曉查 發自 凹非寺
量子位 報道 | 公衆號 QbitAI
最近,一篇登上Science的最新研究可謂轟動了整個AI界。
生物學家們發現,人類的單個神經元也可以進行異或(XOR)運算,效率遠高于我們現在的人工神經網絡(ANN)。
ANN要實現一個異或運算,至少需要2層神經網絡。
現在,來自荷蘭特溫特大學一篇登上Nature的論文,再次打破我們的認知。
他們發明了一種新的硅半導體器件,利用量子力學的隧道效應,可以在單個器件上進行任意邏輯運算,當然也包括異或。
這就是量子力學中的隧道效應。
之前已經有研究人員在硅表面沉積一些金納米顆粒,作爲電子的坑,坑之間由絕緣分子隔開。
經過摻雜的半導體的勢能曲面形成了一個高維特征空間的映射關系。通過加入的5個控制電極可以調節曲面的形狀,從而控制電荷的走向。
我們可以通過簡單地調整5個控制電壓,對單個電路進行重新編程,執行任何兩個輸入的邏輯運算。
當然,如果只能對4位二進制數據進行分類還遠遠談不上機器學習。研究人員將2×2的特征提取並行組合,測試了MNIST手寫數字圖像的分類。
我們知道,MNIST數據集是一組28×28的黑白圖片。

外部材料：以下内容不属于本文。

(** * MWM: a shallow embedding of the LLaMA/Mamba model code and of the
      random-access training dataset, with the properties of its
      specification.

    Sources embedded here:
    - [training/src/pl_module.py]: [PileRandomIODataset] and [Pile];
    - [MIVRA/mwm/llama.py]: [LLaMAConfig], [RMSNorm],
      [precompute_freqs_cis], [apply_rotary_emb], [FlaxLLaMAAttention],
      [S6], [FlaxLLaMAMLP], [MambaBlock], [FlaxLLaMABlock],
      [FlaxLLaMABlockCollection], the default inputs of the model calls,
      the inputs of generation and the id lists of [LLaMATokenizer].

    Conventions.  Python integers are [Z]; array positions are [nat].
    Tensors are nested lists, outermost axis first.  Floating-point
    tensors are read over the real numbers [R]: every rounding and cast
    ([astype]) is the identity, so the theorems speak about the function
    the code computes in exact arithmetic.  A Python exception, or a
    shape error of the array library, is the [None] of an [option]. *)

From Stdlib Require Import ZArith Reals Lra Lia Ascii String.
From stdpp Require Import base list.

(** ** Part I.  The embedding *)

(** *** Python list primitives *)

Module Py.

研究人員將圖像分爲多個2×2的方塊,然後將數據輸入上面設計的分類器中,再將這種分類器提取出的結果輸入到常規硬件中,執行機器學習算法。
實驗也證明了,研究人員發明的分類器設備可以並行運算,而不會産生任何沖突。在當前機器學習算法中,用于執行運算的設置限制了分類器的運行速度,進而限制了能效。
這篇文章提出的器件可以替代現有硬件,以極大地提高電路在執行AI運算時的速度和能效。
關于作者
本文的第一作者Chen Tao現在是荷蘭特溫特大學BRAINS中心的博士後研究員。